Mechatronik-Technologien drehen an der Organisation
VDI nachrichten, Heidelberg, 1. 4. 05 – Vernetzung ist eines der großen Themen auf der Hannover Messe, vom 11. bis 15. April. Wie sehr der Wandel aber neben den Produkten auch die Organisationsstrukturen in den Unternehmen beeinflusst, zeigt das Beispiel der Mechatronik bei Heidelberger Druckmaschinen. Als Zulieferer sind zunehmend Systempartner gefragt und auch die Kunden ändern ihre Wartungsstrategien.
Leidvolle Erfahrungen mit Elektronikproblemen in der Automobilindustrie zeigen, wie schwer es selbst große Unternehmen haben, die Integration von mechatronischen Systemen zu meistern. In der Druckindustrie, wo es weniger auf Fahrspaß, sondern eher auf Produktivität und Verfügbarkeit der Anlagen ankommt, formuliert es Manfred Jurkewitz, Leiter der Forschung und Entwicklung bei Heidelberger Druckmaschinen AG (Heidelberg) so: „Trotz Elektronikintegration sind unsere Zuverlässigkeitsziele konstant geblieben. Das ist die Herausforderung für unsere Entwickler.“ Was als Integration von Elektronik und Software in mechanische Systeme, kurz als Mechatronik bezeichnet wird, greift dabei tief in die Organisation von Entwicklungs- und Produktionsunternehmen ein, wie das Beispiel des Druckmaschinenherstellers zeigt.

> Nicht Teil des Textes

(** * worklogr: collector, persistence, token store and retry transport

    A shallow embedding of the Go sources of worklogr (package collector,
    package database, the authentication settings of package config,
    auth.TokenStore, auth.SlackAuthManager, the retrying Slack client and
    transport of package services and utils.TimezoneManager) together with
    the properties stated for them.

    Conventions of the embedding:
    - a [time.Time] is its instant (nanoseconds since the Unix epoch, a [Z])
      plus the offset of its location; monotonic clock readings are not
      modelled (every value that went through [UTC], [In] or a parser has
      none);
    - a [time.Duration] is a [Z] count of nanoseconds, saturating where Go
      saturates;
    - a Go [error] is a value of an inductive type whose constructors name the
      [fmt.Errorf] sites of the source;
    - pointers to events are the events themselves (no nil entries in a slice
      returned by a service client);
    - what the operating system, the SQL engine or the network decide is an
      explicit environment argument. *)

From Stdlib Require Import ZArith Lia Ascii String.
From Stdlib Require Import Floats.PrimFloat.
From stdpp Require Import gmap strings list fin_maps sorting.

Local Open Scope Z_scope.

(** ** time.Time and time.Duration *)

Record Time := mkTime {
  unixNano : Z;     (* the instant *)
  zoneOffset : Z    (* seconds east of UTC of the value's location *)
}.

Definition Duration := Z.

Definition Nanosecond : Duration := 1.
Definition Second : Duration := 1000000000.
Definition Minute : Duration := 60 * Second.
Definition Hour : Duration := 60 * Minute.

Definition minDuration : Duration := - 2 ^ 63.
Definition maxDuration : Duration := 2 ^ 63 - 1.

(* t.After(u), t.Before(u), t.Equal(u): comparisons of instants. *)
Definition After (t u : Time) : bool := unixNano u <? unixNano t.
Definition Before (t u : Time) : bool := unixNano t <? unixNano u.

(* t.Sub(u): the difference, saturated to the range of a Duration. *)
Definition Sub (t u : Time) : Duration :=
  let d := unixNano t - unixNano u in
  if (minDuration <=? d) && (d <=? maxDuration) then d
  else if Before t u then minDuration else maxDuration.

(* t.UTC() and t.In(loc): same instant, other location. *)
Definition UTC (t : Time) : Time := mkTime (unixNano t) 0.
Definition In (t : Time) (offset : Z) : Time := mkTime (unixNano t) offset.

(* t.Format("2006-01-02 15:04:05"): the wall clock of the value's location
   with the sub-second part dropped, read as a count of whole seconds. *)
Definition FormatSeconds (t : Time) : Z :=
  (unixNano t + zoneOffset t * Second) `div` Second.

Global Instance Time_eq_dec : EqDecision Time.
Proof. solve_decision. Defined.

(** ** config.Event and config.EventAttachment *)

Record EventAttachment := mkAttachment {
  FileID : string;
  AttTitle : string;
  MimeType : string;
  ExportAs : string;
  TextFull : string;
  Truncated : bool
}.

Record Event := mkEvent {
  ID : string;
  Service : string;
  Type_ : string;
  Title : string;
  Content : string;
  Timestamp : Time;
  Metadata : string;
  UserID : string;
  Attachments : list EventAttachment
}.

Global Instance EventAttachment_eq_dec : EqDecision EventAttachment.
Proof. solve_decision. Defined.

Global Instance Event_eq_dec : EqDecision Event.
Proof. solve_decision. Defined.

(* The instant of an event, the key of every ordering below. *)
Definition ts (e : Event) : Z := unixNano (Timestamp e).

Definition le_ts (a b : Event) : Prop := ts a <= ts b.

Global Instance le_ts_dec : RelDecision le_ts.
Proof. intros a b. unfold le_ts. apply _. Defined.

(** ** config.ServiceConfig, config.AuthConfig, config.Config *)

Module Config.

Record ServiceConfig := mkServiceConfig {
  ClientID : string;
  ClientSecret : string;
  AccessToken : string;
  RefreshToken : string;
  TokenExpiresAt : option Time;
  Enabled : bool;
  UseOkta : bool;
  AutoRefresh : bool;
  ValidationInterval : Duration;
  MaxRetries : Z;
  RetryBackoffMultiplier : float
}.

Record AuthConfig := mkAuthConfig {
  authAccessToken : string;
  authRefreshToken : string;
  authTokenExpiresAt : option Time;
  authAutoRefresh : bool;
  authValidationInterval : Duration;
  authMaxRetries : Z;
  authRetryBackoffMultiplier : float
}.

Record GoogleCalendarOptions := mkGoogleCalendarOptions {
  FetchDriveAttachments : option bool;
  AttachmentTextMaxChars : Z
}.

Record Config := mkConfig {
  Slack : ServiceConfig;
  GitHub : ServiceConfig;
  GoogleCal : ServiceConfig;
  CalendarOptions : GoogleCalendarOptions;
  DatabasePath : string;
  Timezone : string
}.

Definition ToAuthConfig (sc : ServiceConfig) : AuthConfig :=
  mkAuthConfig (AccessToken sc) (RefreshToken sc) (TokenExpiresAt sc) (AutoRefresh sc)
               (ValidationInterval sc) (MaxRetries sc) (RetryBackoffMultiplier sc).

Definition UpdateFromAuthConfig (sc : ServiceConfig) (authConfig : AuthConfig)
    : ServiceConfig :=
  mkServiceConfig (ClientID sc) (ClientSecret sc)
    (authAccessToken authConfig) (authRefreshToken authConfig)
    (authTokenExpiresAt authConfig) (Enabled sc) (UseOkta sc)
    (authAutoRefresh authConfig) (authValidationInterval authConfig)
    (authMaxRetries authConfig) (authRetryBackoffMultiplier authConfig).

(* if sc.X == 0 { sc.X = default }, for the three fields in turn *)
Definition SetDefaultAuthValues (sc : ServiceConfig) : ServiceConfig :=
  mkServiceConfig (ClientID sc) (ClientSecret sc) (AccessToken sc) (RefreshToken sc)
    (TokenExpiresAt sc) (Enabled sc) (UseOkta sc) (AutoRefresh sc)
    (if ValidationInterval sc =? 0 then 5 * Minute else ValidationInterval sc)
    (if MaxRetries sc =? 0 then 3 else MaxRetries sc)
    (if PrimFloat.eqb (RetryBackoffMultiplier sc) 0 then 2%float
     else RetryBackoffMultiplier sc).

Inductive AuthConfigError :=
  | ErrValidationInterval   (* "validation_interval must be at least 1 minute" *)
  | ErrMaxRetries           (* "max_retries must be non-negative" *)
  | ErrBackoffMultiplier.   (* "retry_backoff_multiplier must be at least 1.0" *)

Definition ValidateAuthConfig (sc : ServiceConfig) : option AuthConfigError :=
  if ValidationInterval sc <? Minute then Some ErrValidationInterval
  else if MaxRetries sc <? 0 then Some ErrMaxRetries
  else if PrimFloat.ltb (RetryBackoffMultiplier sc) 1 then Some ErrBackoffMultiplier
  else None.

Definition MigrateConfig (c : Config) : Config :=
  mkConfig (SetDefaultAuthValues (Slack c)) (SetDefaultAuthValues (GitHub c))
           (SetDefaultAuthValues (GoogleCal c)) (CalendarOptions c)
           (DatabasePath c) (Timezone c).

Definition ShouldFetchDriveAttachments (o : GoogleCalendarOptions) : bool :=
  match FetchDriveAttachments o with
  | None => true
  | Some b => b
  end.

Definition EffectiveAttachmentTextMaxChars (o : GoogleCalendarOptions) : Z :=
  if AttachmentTextMaxChars o <=? 0 then 100000 else AttachmentTextMaxChars o.

End Config.

(** ** The collector's merge-step sort

    [sortEventsByTimestamp] works on the slice in place: [events[j]] and
    [events[j+1]] are read and, when the left one is strictly after the
    right one, exchanged. *)

Module Collector.

(* The body of the inner loop at index [j].  An index outside the slice makes
   Go panic; the loop bounds keep [j+1 < n], so that branch is never taken. *)
Definition compareSwap (events : list Event) (j : nat) : list Event :=
  match events !! j, events !! S j with
  | Some a, Some b =>
      if After (Timestamp a) (Timestamp b)
      then <[S j := a]> (<[j := b]> events)
      else events
  | _, _ => events
  end.

(* for j := 0; j < n-i-1; j++ { ... } *)
Definition innerLoop (n i : nat) (events : list Event) : list Event :=
  foldl compareSwap events (seq 0 (n - i - 1)).

(* for i := 0; i < n-1; i++ { ... } *)
Definition sortEventsByTimestamp (events : list Event) : list Event :=
  let n := length events in
  foldl (fun es i => innerLoop n i es) events (seq 0 (n - 1)).

(** *** CollectEvents *)

Inductive FetchError := UpstreamError (msg : string).

(* ServiceClient: the one method CollectEvents(startTime, endTime). *)
Definition ServiceClient : Type := Time -> Time -> FetchError + list Event.

Inductive CollectError :=
  | ErrNoCollectableServices.   (* "収集可能なサービスがありません" *)

(* What one call leaves behind: the returned pair, the names whose fetch
   function was invoked (one entry per invocation), the names the filter
   loop warned about and the names whose failure was logged. *)
Record CollectResult := mkCollectResult {
  events : list Event;
  err : option CollectError;
  called : list string;
  warned : list string;
  failed : list string
}.

(* The filter loop: servicesToCollect is ec.services itself when no name is
   given, otherwise a fresh map holding the named services that exist. *)
Definition filterStep (services : gmap string ServiceClient)
    (acc : gmap string ServiceClient * list string) (serviceName : string)
    : gmap string ServiceClient * list string :=
  match services !! serviceName with
  | Some client => (<[serviceName := client]> acc.1, acc.2)
  | None => (acc.1, acc.2 ++ [serviceName])
  end.

Definition servicesToCollect (services : gmap string ServiceClient)
    (serviceNames : list string) : gmap string ServiceClient * list string :=
  if (0 <? length serviceNames)%nat
  then foldl (filterStep services) (∅, []) serviceNames
  else (services, []).

(* One worker: it calls the client once and, on success, appends under the
   mutex; on failure it logs and returns. *)
Record Accumulator := mkAcc {
  allEvents : list Event;
  invoked : list string;
  errors : list string
}.

Definition worker (startTime endTime : Time) (candidates : gmap string ServiceClient)
    (acc : Accumulator) (serviceName : string) : Accumulator :=
  match candidates !! serviceName with
  | Some client =>
      match client startTime endTime with
      | inr evs => mkAcc (allEvents acc ++ evs) (invoked acc ++ [serviceName]) (errors acc)
      | inl _ => mkAcc (allEvents acc) (invoked acc ++ [serviceName])
                       (errors acc ++ [serviceName])
      end
  | None => acc
  end.

(* The names of the candidate services, the domain of the map. *)
Definition candidateNames (candidates : gmap string ServiceClient) : list string :=
  (map_to_list candidates).*1.

(* A schedule is the order in which the workers, one per candidate, reach
   their fetch and their append: Go fixes neither the iteration order of a
   map nor the interleaving of goroutines. *)
Definition schedule_of (candidates : gmap string ServiceClient)
    (order : list string) : Prop :=
  order ≡ₚ candidateNames candidates.

(* CollectEvents with the workers run in the order [order].  The older body
   of the function, a plain range loop over servicesToCollect that logs a
   failed fetch and continues, is the same function: its schedule is the
   iteration order of the map. *)
Definition CollectEvents (services : gmap string ServiceClient)
    (order : list string) (startTime endTime : Time)
    (serviceNames : list string) : CollectResult :=
  let '(candidates, warnings) := servicesToCollect services serviceNames in
  if (size candidates =? 0)%nat
  then mkCollectResult [] (Some ErrNoCollectableServices) [] warnings []
  else
    let acc := foldl (worker startTime endTime candidates) (mkAcc [] [] []) order in
    mkCollectResult (sortEventsByTimestamp (allEvents acc)) None
                    (invoked acc) warnings (errors acc).

(* The events a service contributes: its result when the fetch succeeds,
   nothing when it fails. *)
Definition contribution (startTime endTime : Time) (client : ServiceClient)
    : list Event :=
  match client startTime endTime with
  | inr evs => evs
  | inl _ => []
  end.

Definition succeeds (startTime endTime : Time) (client : ServiceClient) : Prop :=
  exists evs, client startTime endTime = inr evs.

(** *** ValidateTimeRange (collector boundary) *)

Inductive RangeError :=
  | ErrStartAfterEnd    (* "開始時刻は終了時刻より後にできません" *)
  | ErrFutureEnd        (* "終了時刻は未来にできません" *)
  | ErrRangeTooLarge.   (* "時間範囲は1年を超えることはできません" *)

(* [now] is the value of time.Now() at the second test. *)
Definition ValidateTimeRange (now startTime endTime : Time) : option RangeError :=
  if After startTime endTime then Some ErrStartAfterEnd
  else if After endTime now then Some ErrFutureEnd
  else if 365 * 24 * Hour <? Sub endTime startTime then Some ErrRangeTooLarge
  else None.

End Collector.

(** ** utils.TimezoneManager.ValidateTimeRange *)

Module TimezoneManager.

Definition ConvertToTimezone (location : Z) (t : Time) : Time := In t location.

Definition ValidateTimeRange (location : Z) (now startTime endTime : Time)
    : option Collector.RangeError :=
  let start := ConvertToTimezone location startTime in
  let end_ := ConvertToTimezone location endTime in
  if After start end_ then Some Collector.ErrStartAfterEnd
  else
    let now' := In now location in
    if After end_ now' then Some Collector.ErrFutureEnd
    else if 365 * 24 * Hour <? Sub end_ start then Some Collector.ErrRangeTooLarge
    else None.

End TimezoneManager.

(** ** database.DatabaseManager

    The two tables are lists of rows in insertion order.  The statements of
    the source are given their SQL meaning: [INSERT OR REPLACE] deletes the
    rows that conflict on the primary key and inserts the new row, a
    transaction works on a copy that [Commit] publishes and [Rollback]
    drops.  Whether a call into the driver reports an error is decided by the
    environment: [fails n] says so for the [n]-th call of the run. *)

Module Database.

Entwicklungsleiter Jurkewitz sieht es als wichtiges Ziel, die zunehmende Komplexität der Systeme zu kapseln: „Nach wie vor soll beim Anwender ein Drucker an der Maschine stehen, weil er am besten das Produktionsergebnis beurteilen kann. Wenn dazu ein Mechatroniker gebraucht wird, dann haben wir etwas falsch gemacht.“
Steuerungstechnik ist dabei neben der Kernkompetenz im Maschinenbau für das Heidelberger Unternehmen ein wichtiger Wettbewerbsfaktor. „Mit dem Hintergrund eine kosten-, anwendungs- und zuverlässigkeitsoptimierte Lösung zu bekommen, entwickeln wir die Steuerungen für unsere Bogendruckmaschinen selbst“, so Jurkewitz. Darin stecke viel Prozess-Know-how, z. B. über die richtige Bogenführung des frisch bedruckten Papiers und weitere entscheidende Parameter.
Mittels dynamischer Tragluft werden die Papierbögen dabei berührungslos durch die Maschine transportiert. Optimal reagierende Positioniersysteme sind hier wichtig, damit das Papier bei jeder Geschwindigkeit weder Kontakt zur Maschine bekommt, noch sich überschlägt und dadurch beschädigt wird. Dazu werden teilweise die Luftdüsen einzeln geregelt. Vorteile habe diese Technik insbesondere beim Einstellen und Einrichten der Maschine. „Was früher beim Vier- oder Fünffarbdruck über eine Stunde dauerte, erfolgt nun durch die Regelung in wenigen Minuten“, erklärt der Entwicklungsleiter.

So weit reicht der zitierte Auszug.